To show how tricky this can be there is the now classic example of the marshmallow test. In a seminal study researchers would give one marshmallow to a child and say – you can eat this whenever you want. But, I will leave the room and come back in 10 minutes with two marshmallows. If when I come back that marshmallow is uneaten, then you get two. This was designed as a test for executive function, and researchers over decades correlated the ability to defer gratification with all kinds of positive life outcomes.

Then someone asked – what if the children don’t trust that the adult will come back with two marshmallows. Then, taking the bird in the hand is a rational choice, not a failure of will power. It turns out, this correlates as well, children from less secure households were more likely to take the one marshmallow. In their world it does not make sense to trust that adults will come through on their promises. And of course, coming from such a background correlates with all the negative life outcomes studied.

Does all this means that correlations are worthless as evidence? No. The spurious correlation website states that “correlation is not causation” but this framing can be misleading. I prefer “correlation is not necessarily causation” – because it can be. For decades the tobacco industry denied that smoking causes lung cancer because “correlation is not causation”, the the research connecting smoking to cancer is correlational (you cannot do a study where you randomize people to smoke or not smoke).

However, we can use multiple correlations to triangulate to the most probable causation. It turns out that duration of smoking correlates with cancer risk, stopping then reduces the risk, there is a dose-response curve in terms of cigarettes per day and filtered vs unfiltered. There is also a plausible mechanism in that tobacco smoke contains a number of carcinogens. And yet, with a straight face, the tobacco industry tried to claim that cancer causes smoking (because the stress of cancer led people to seek out the calming effects of smoking).

Sometimes correlations are real and sometimes they mean exactly what we think they mean.

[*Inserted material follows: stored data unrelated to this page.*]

(** * Service follow-up: the record workflow, the rating constraint and the
      reminder scan

    A shallow embedding of [addons/service_followup/models/followup.py]:
    the [service.followup] model with its three workflow actions, the
    [_check_rating_range] constraint and the [cron_followup_reminder]
    scheduled action.

    The methods run against a database environment ([env]): the
    [service.followup] table, the [mail.activity] and [mail.message] tables,
    the activity types and the clock.  Every method is a computation in a
    state-and-exception monad over [env]; a raised exception carries no
    successor environment, which is how the ORM aborts a transaction. *)

From Stdlib Require Import ZArith List String Ascii Bool Lia DecimalString.
From Stdlib Require Import Sorting.Sorted Sorting.Permutation FinFun.
Import ListNotations.
Local Open Scope Z_scope.

(** ** Python values and exceptions *)

(** The exceptions the model can raise.  [ValidationError] is raised by the
    constraint, [AttributeError] by a method call on [False] (an empty
    field), [MissingError] by the ORM on a record that does not exist. *)
Inductive exception : Type :=
| ValidationError (msg : string)
| AttributeError (msg : string)
| MissingError (msg : string).

Inductive result (A : Type) : Type :=
| Ok (a : A)
| Raise (e : exception).
Arguments Ok {A} a.
Arguments Raise {A} e.

(** A value written to, or read from, an [Integer] field: Python's [False]
    or an [int]. *)
Inductive pyint : Type :=
| PyFalse
| PyInt (z : Z).

(** [v is not False] *)
Definition is_not_False (v : pyint) : bool :=
  match v with
  | PyFalse => false
  | PyInt _ => true
  end.

(** ** The data model *)

(** The selection values of the [state] field, in declaration order. *)
Inductive State : Type := draft | sent | replied | closed.

Definition State_eqb (a b : State) : bool :=
  match a, b with
  | draft, draft | sent, sent | replied, replied | closed, closed => true
  | _, _ => false
  end.

(** Position of a state in the workflow [draft < sent < replied < closed]. *)
Definition rank (s : State) : Z :=
  match s with
  | draft => 0
  | sent => 1
  | replied => 2
  | closed => 3
  end.

(** A row of [service.followup].  [Datetime] values are seconds since the
    epoch (UTC, the ORM keeps naive UTC datetimes without microseconds);
    [None] is an empty field, which Python code reads as [False].
    [rating] is the database column of the [Integer] field: [None] while it
    was never written. *)
Record followup : Type := mkFollowup {
  id : Z;
  name : string;
  partner_id : Z;
  appointment_date : option Z;
  assigned_user_id : option Z;
  state : State;
  sent_at : option Z;
  replied_at : option Z;
  rating : option Z;
  feedback : option string;
  chatbot_summary : option string
}.

(** A row of [mail.activity] (the reminder task).  [date_deadline] is a
    [Date]: days since the epoch.  [res_model] is the stored related field of
    [res_model_id]. *)
Record activity : Type := mkActivity {
  activity_id : Z;
  res_model : string;
  res_id : Z;
  activity_type_id : Z;
  summary : string;
  note : string;
  user_id : option Z;
  date_deadline : Z
}.

(** A row of [mail.activity.type]. *)
Record activity_type : Type := mkActivityType {
  type_id : Z;
  type_name : string
}.

(** A chatter message posted on a follow-up by [message_post]. *)
Record message : Type := mkMessage {
  msg_res_id : Z;
  body : string;
  message_type : string
}.

(** The environment: the clock and the tables the methods touch.
    [ir_model_data] maps an XML id to the id of the activity type it names;
    [mail_activity_type] lists the activity types in the model's search
    order. *)
Record env : Type := mkEnv {
  clock : Z;
  service_followup : list followup;
  mail_activity : list activity;
  mail_activity_seq : Z;
  mail_message : list message;
  ir_model_data : list (string * Z);
  mail_activity_type : list activity_type
}.

(** ** The monad of ORM computations *)

Definition M (A : Type) : Type := env -> result (A * env).

Definition ret {A : Type} (a : A) : M A := fun e => Ok (a, e).

Definition bind {A B : Type} (m : M A) (k : A -> M B) : M B :=
  fun e =>
    match m e with
    | Ok (a, e') => k a e'
    | Raise ex => Raise ex
    end.

Definition raise {A : Type} (ex : exception) : M A := fun _ => Raise ex.

Definition gets {A : Type} (f : env -> A) : M A := fun e => Ok (f e, e).

Definition modify (f : env -> env) : M unit := fun e => Ok (tt, f e).

Declare Scope orm_scope.
Delimit Scope orm_scope with orm.
Notation "x <- m ;; k" := (bind m (fun x => k))
  (at level 61, m at next level, right associativity) : orm_scope.
Notation "m ;;; k" := (bind m (fun _ => k))
  (at level 61, right associativity) : orm_scope.
Local Open Scope orm_scope.

(** [for x in xs: body(x)] *)
Fixpoint for_each {A : Type} (xs : list A) (body : A -> M unit) : M unit :=
  match xs with
  | [] => ret tt
  | x :: rest => body x ;;; for_each rest body
  end.

(** Modelled from the spec: the record store's transaction around a call,
    which is the ORM's and not part of this addon ("raised synchronously ...
    surfaced to the caller immediately; the write does not apply").  What a
    caller observes once the transaction has ended: the new environment when
    the computation returned, the environment as it was (rolled back)
    together with the exception when it raised. *)
Definition transaction {A : Type} (m : M A) (e : env)
  : env * option exception :=
  match m e with
  | Ok (_, e') => (e', None)
  | Raise ex => (e, Some ex)
  end.

(** [fields.Datetime.now()] *)
Definition Datetime_now : M Z := gets clock.

(** [fields.Date.today()]: the date of the clock. *)
Definition date_of (t : Z) : Z := t / 86400.
Definition Date_today : M Z := gets (fun e => date_of (clock e)).

(** [relativedelta(days=n)] on a naive UTC datetime. *)
Definition relativedelta_days (n : Z) : Z := n * 86400.

(** The clock advancing to [t] between two calls. *)
Definition set_clock (t : Z) (e : env) : env :=
  mkEnv t (service_followup e) (mail_activity e) (mail_activity_seq e)
        (mail_message e) (ir_model_data e) (mail_activity_type e).

(** ** The [Integer] field of the ORM

    [odoo.fields.Integer] keeps no [False]: a written value goes through
    [convert_to_cache], which is [int(value or 0)], and a read goes through
    [convert_to_record], which is [value or 0] (an empty column reads as
    [0]).  So [record.rating] is always an [int]. *)
Definition convert_to_cache (v : pyint) : Z :=
  match v with
  | PyFalse => 0
  | PyInt z => z
  end.
Lemma finalize_sets_contract_witness :
  exists s', applyAction (Sample.at_step 2) (Sample.finalize "SUN" None 1) = inr s' /\
    mode s' = Some "SUN" /\ trump s' = None /\
    phase s' = "PLAYING" /\ currentPlayer s' = Some 1 /\
    floorCard s' = floorCard (Sample.at_step 2).
Proof.
  apply (finalize_sets_contract (Sample.at_step 2) (Sample.finalize "SUN" None 1)
           (Payload.mk None (Some "SUN") None (Some 1))); vm_compute; reflexivity.
Defined.

(** ** [PLAY_CARD]: turn order and trick completion *)

Lemma length_trick_played s p card h :
  length (trick (played s p card h)) = S (length (trick (clearTrick s))).
Proof.
  unfold played, playInto. case_decide; simpl; rewrite length_app; simpl; lia.
Qed.

Lemma played_frame s p card h :
  phase (played s p card h) = phase s /\ dealer (played s p card h) = dealer s /\
  floorCard (played s p card h) = floorCard s /\
  tricksWon (played s p card h) = tricksWon s /\
  mode (played s p card h) = mode s /\ trump (played s p card h) = trump s /\
  hands (played s p card h) = <[p := withoutCard card h]> (hands s) /\
  trick (played s p card h) = (trick (clearTrick s) ++ [Entry.mk p card])%list.
Proof.
  destruct (clearTrick_frame s) as (? & ? & ? & ? & ? & ? & ? & ?).
  unfold played, playInto. case_decide; simpl; repeat split; congruence.
Qed.

(** C6. After a PLAY_CARD by player [p] that leaves fewer than four cards
    in the trick, [currentPlayer] is [(p+1) mod 4]. *)
Theorem play_advances_turn (s s' : State) (a : Action.t) (p : Z) :
  Action.type a = "PLAY_CARD" -> Action.player a = Some p -> 0 <= p ->
  applyAction s a = inr s' -> (length (trick s') < 4)%nat ->
  currentPlayer s' = Some ((p + 1) mod 4).
Proof.
  intros Ht Hp Hp0 H Hlen.
  destruct (applyAction_play_inv s a s' Ht H) as (pl & p' & h & _ & Hp' & _ & ->).
  assert (p' = p) as -> by congruence.
  unfold played, playInto in *. case_decide as Hd; simpl in *; [lia |].
  by rewrite Z.rem_mod_nonneg by lia.
Qed.

Lemma play_advances_turn_witness :
  currentPlayer (Sample.at_step 5) = Some ((1 + 1) mod 4).
Proof.
  apply (play_advances_turn (Sample.at_step 4) (Sample.at_step 5) (Sample.play 1 "KS") 1);
    [reflexivity | reflexivity | lia | vm_compute; reflexivity | vm_compute; lia].
Defined.

(** A trick-completing [PLAY_CARD] hands the lead to its own player. *)
Lemma fourth_card_sets_currentPlayer s a s' p :
  Action.type a = "PLAY_CARD" -> Action.player a = Some p ->
  applyAction s a = inr s' -> length (trick s') = 4%nat ->
  currentPlayer s' = Some p.
Proof.
  intros Ht Hp H Hlen.
  destruct (applyAction_play_inv s a s' Ht H) as (pl & p' & h & _ & Hp' & _ & ->).
  assert (p' = p) as -> by congruence.
  unfold played, playInto in *. case_decide as Hd; simpl in *; [done | by destruct Hd].
Qed.

(** C3, as the claim states it, fails: the fourth card of the trick is
    played by player 3 and nobody's count in [tricksWon] moves. *)
Lemma trick_count_counterexample :
  exists s', applyAction (Sample.at_step 6) (Sample.play 3 "7H") = inr s' /\
    length (trick s') = 4%nat /\ trickComplete s' = true /\
    tricksWon (Sample.at_step 6) = <[0 := 0]> (<[1 := 0]> (<[2 := 0]> (<[3 := 0]> ∅))) /\
    tricksWon s' = <[0 := 0]> (<[1 := 0]> (<[2 := 0]> (<[3 := 0]> ∅))).
Proof. eexists. split; [vm_compute; reflexivity |]. by vm_compute. Qed.

(** C3, amended. A PLAY_CARD that brings the trick to four cards sets
    [trickComplete]; [tricksWon] is the input snapshot's. *)
Theorem fourth_card_completes_trick (s s' : State) (a : Action.t) :
  Action.type a = "PLAY_CARD" -> applyAction s a = inr s' ->
  length (trick s') = 4%nat ->
  trickComplete s' = true /\ tricksWon s' = tricksWon s.
Proof.
  intros Ht H Hlen.
  destruct (applyAction_play_inv s a s' Ht H) as (pl & p & h & _ & _ & _ & ->).
  split; [| apply played_frame].
  unfold played, playInto in *. case_decide as Hd; simpl in *; [done | by destruct Hd].
Qed.

Lemma fourth_card_completes_trick_witness :
  trickComplete (Sample.at_step 7) = true /\
  tricksWon (Sample.at_step 7) = tricksWon (Sample.at_step 6).
Proof.
  apply (fourth_card_completes_trick (Sample.at_step 6) (Sample.at_step 7) (Sample.play 3 "7H"));
    vm_compute; reflexivity.
Defined.

Lemma strongest_elem strength best t :
  strongest strength best t ∈ best :: t.
Proof.
  revert best. induction t as [|e t IH]; intros best; simpl; [by apply elem_of_cons; left |].
  match goal with |- strongest _ ?b _ ∈ _ => specialize (IH b); revert IH end.
  rewrite !elem_of_cons.
  destruct (Entry.card best), (Entry.card e); try destruct (_ <? _)%nat; tauto.
Qed.

(** C2: the reducer at the seventh action of the sample round, in phase
    PLAYING. Player 0 led the ace of spades, players 1 and 2 followed suit
    and player 3 threw a heart. The trick belongs to one of the three spades
    whatever the rank order, and [currentPlayer] is player 3. *)
Theorem fourth_player_takes_the_lead (strength : Card -> nat) :
  exists s' w, phase (Sample.at_step 6) = "PLAYING" /\
    applyAction (Sample.at_step 6) (Sample.play 3 "7H") = inr s' /\
    length (trick s') = 4%nat /\ currentPlayer s' = Some 3 /\
    resolveTrick strength (trick s') (trump s') = Some w /\
    (w = 0 \/ w = 1 \/ w = 2).
Proof.
  pose (e0 := Entry.mk 0 (Some "AS")). pose (e1 := Entry.mk 1 (Some "KS")).
  pose (e2 := Entry.mk 2 (Some "QS")).
  exists (Sample.at_step 7), (Entry.player (strongest strength e0 [e1; e2])).
  split; [vm_compute; reflexivity |]. split; [vm_compute; reflexivity |].
  split; [reflexivity |]. split; [reflexivity |].
  split; [reflexivity |].
  pose proof (strongest_elem strength e0 [e1; e2]) as Hin.
  repeat (apply elem_of_cons in Hin as [-> | Hin]); auto.
  by apply elem_of_nil in Hin.
Qed.

(** ** Phase *)

(** C5, as the claim states it, fails: the last card of the round is played,
    every hand is empty and the phase is still PLAYING. *)
Lemma empty_hands_not_done_counterexample :
  exists s', applyAction Sample.lastCard (Sample.play 0 "KC") = inr s' /\
    hands s' = <[0 := []]> (<[1 := []]> (<[2 := []]> (<[3 := []]> ∅))) /\
    phase s' = "PLAYING".
Proof. eexists. split; [vm_compute; reflexivity |]. by vm_compute. Qed.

So – when confronted with a claim that A causes B, ask yourself – is this controlled data or observation, is the correlation real, and if so what is the most plausible causation and how has that been confirmed, if at all. We should not just dismiss all correlations, but should should not just accept them either, or any one interpretation of what they mean.

This fits with how we should approach all scientific questions. Plausibility matters. Context matters. And we need to have a fairly high threshold of evidence before we accept a claim as probably true. We also need to understand that the general media mostly does not do this. They tend to publish claims uncritically, often with the most sensational interpretation possible. So you have to be your own filter.